Raw data section start
(** X19: the button under the rules lifts a mute.  On a platform that
    accepts every call, when a user whose mute has not expired presses the
    button that accepts the rules, the handler deletes the mute from the
    store and asks the platform to let the user send messages again.  The
    handler asks nobody whether the user is an administrator. *)
Theorem accept_rules_lifts_mute query captcha w t :
  let chat := query_chat query in
  let user := Bot.from_user query in
  data query = "accept_rules" →
  cooperative (env w) →
  mute_of chat user w = Some t → now w < t →
  let w' := snd (button_callback query captcha w) in
  mute_of chat user w' = None ∧
  calls w' =
  calls w ++ [AnswerCallbackQuery (query_id query);
              EditMessageText chat (query_message_id query) RulesAccepted;
              RestrictMember chat user (only_send_messages true) None].
Proof.
  cbv zeta. intros Hdata Hcoop Hmute Hnow. unfold button_callback.
  erewrite bind_ok by (apply run_api_cooperative; exact Hcoop). cbv beta zeta.
  rewrite Hdata, String.eqb_refl. unfold edit_message_text.
  erewrite bind_ok by (apply run_api_cooperative; exact Hcoop). cbv beta.
  match goal with |- context [bind (is_muted _ _) _ ?x] => set (w2 := x) end.
  assert (His : is_muted (query_chat query) (Bot.from_user query) w2 = (Ok true, tick w2)).
  { rewrite run_is_muted. change (mute_of _ _ w2) with (mute_of (query_chat query)
      (Bot.from_user query) w). rewrite Hmute. change (now w2) with (now w).
    now apply Z.ltb_lt in Hnow as ->. }
  erewrite bind_ok by exact His. cbv beta iota.
  erewrite bind_ok by apply run_remove_mute. cbv beta.
  rewrite run_api_cooperative by exact Hcoop. cbn [snd].
  split; [apply lookup_delete_eq|].
  cbn. now rewrite <- !app_assoc.
Qed.

Lemma accept_rules_lifts_mute_witness :
  mute_of 1 9 (snd (button_callback (sample_query "accept_rules") None
                                    (muted_until 9000))) = None ∧
  calls (snd (button_callback (sample_query "accept_rules") None (muted_until 9000))) =
  [AnswerCallbackQuery 50; EditMessageText 1 300 RulesAccepted;
   RestrictMember 1 9 (only_send_messages true) None].
Proof.
  exact (accept_rules_lifts_mute (sample_query "accept_rules") None (muted_until 9000)
           9000 eq_refl sample_cooperative eq_refl eq_refl).
Defined.

(** The loop of /report: it writes to the people among the administrators,
    in their order, and counts at most one for each. *)
Lemma run_send_reports admins report_text n w :
  ∃ k w',
    send_reports admins report_text n w = (Ok (n + k), w') ∧
    0 ≤ k ≤ Z.of_nat (length (people admins)) ∧
    (cooperative (env w) → k = Z.of_nat (length (people admins))) ∧
    env w' = env w ∧ db w' = db w ∧ flood_cache w' = flood_cache w ∧
    calls w' =
    calls w ++ map (λ a, SendMessage (admin_id a) report_text) (people admins).
Proof.
  revert n w. induction admins as [|admin rest IH]; intros n w; cbn [send_reports people List.filter].
  - exists 0, w. rewrite Z.add_0_r, app_nil_r. cbn. repeat apply conj; auto; lia.
  - fold (people rest). destruct (admin_is_bot admin); cbn [negb].
    { apply IH. }
    unfold bind at 1. unfold try_except, bind. rewrite run_api.
    destruct (accepts (env w) (length (calls w)) _) eqn:Hacc; cbn [ret fst snd].
    + destruct (IH (n + 1) (record (SendMessage (admin_id admin) report_text) w))
        as (k & w' & Hrun & Hk & Hcoop & Henv & Hdb & Hcache & Hcalls).
      exists (1 + k), w'. rewrite Hrun, Z.add_assoc.
      repeat apply conj; auto; cbn [length map]; try lia.
      * intros Hc. rewrite (Hcoop Hc). lia.
      * rewrite Hcalls. cbn. now rewrite <- app_assoc.
    + destruct (IH n (record (SendMessage (admin_id admin) report_text) w))
        as (k & w' & Hrun & Hk & Hcoop & Henv & Hdb & Hcache & Hcalls).
      exists k, w'. rewrite Hrun.
      repeat apply conj; auto; cbn [length map]; try lia.
      * intros Hc. now rewrite Hc in Hacc.
      * rewrite Hcalls. cbn. now rewrite <- app_assoc.
Qed.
Raw data section end
**What to produce:** The response must hold only the lines above from the line with "rewrite Hdata, String.eqb_refl." through the line with "revert n w.", each copied exactly, both ends kept.

**Answer:**
  rewrite Hdata, String.eqb_refl. unfold edit_message_text.
  erewrite bind_ok by (apply run_api_cooperative; exact Hcoop). cbv beta.
  match goal with |- context [bind (is_muted _ _) _ ?x] => set (w2 := x) end.
  assert (His : is_muted (query_chat query) (Bot.from_user query) w2 = (Ok true, tick w2)).
  { rewrite run_is_muted. change (mute_of _ _ w2) with (mute_of (query_chat query)
      (Bot.from_user query) w). rewrite Hmute. change (now w2) with (now w).
    now apply Z.ltb_lt in Hnow as ->. }
  erewrite bind_ok by exact His. cbv beta iota.
  erewrite bind_ok by apply run_remove_mute. cbv beta.
  rewrite run_api_cooperative by exact Hcoop. cbn [snd].
  split; [apply lookup_delete_eq|].
  cbn. now rewrite <- !app_assoc.
Qed.

Lemma accept_rules_lifts_mute_witness :
  mute_of 1 9 (snd (button_callback (sample_query "accept_rules") None
                                    (muted_until 9000))) = None ∧
  calls (snd (button_callback (sample_query "accept_rules") None (muted_until 9000))) =
  [AnswerCallbackQuery 50; EditMessageText 1 300 RulesAccepted;
   RestrictMember 1 9 (only_send_messages true) None].
Proof.
  exact (accept_rules_lifts_mute (sample_query "accept_rules") None (muted_until 9000)
           9000 eq_refl sample_cooperative eq_refl eq_refl).
Defined.

(** The loop of /report: it writes to the people among the administrators,
    in their order, and counts at most one for each. *)
Lemma run_send_reports admins report_text n w :
  ∃ k w',
    send_reports admins report_text n w = (Ok (n + k), w') ∧
    0 ≤ k ≤ Z.of_nat (length (people admins)) ∧
    (cooperative (env w) → k = Z.of_nat (length (people admins))) ∧
    env w' = env w ∧ db w' = db w ∧ flood_cache w' = flood_cache w ∧
    calls w' =
    calls w ++ map (λ a, SendMessage (admin_id a) report_text) (people admins).
Proof.
  revert n w. induction admins as [|admin rest IH]; intros n w; cbn [send_reports people List.filter].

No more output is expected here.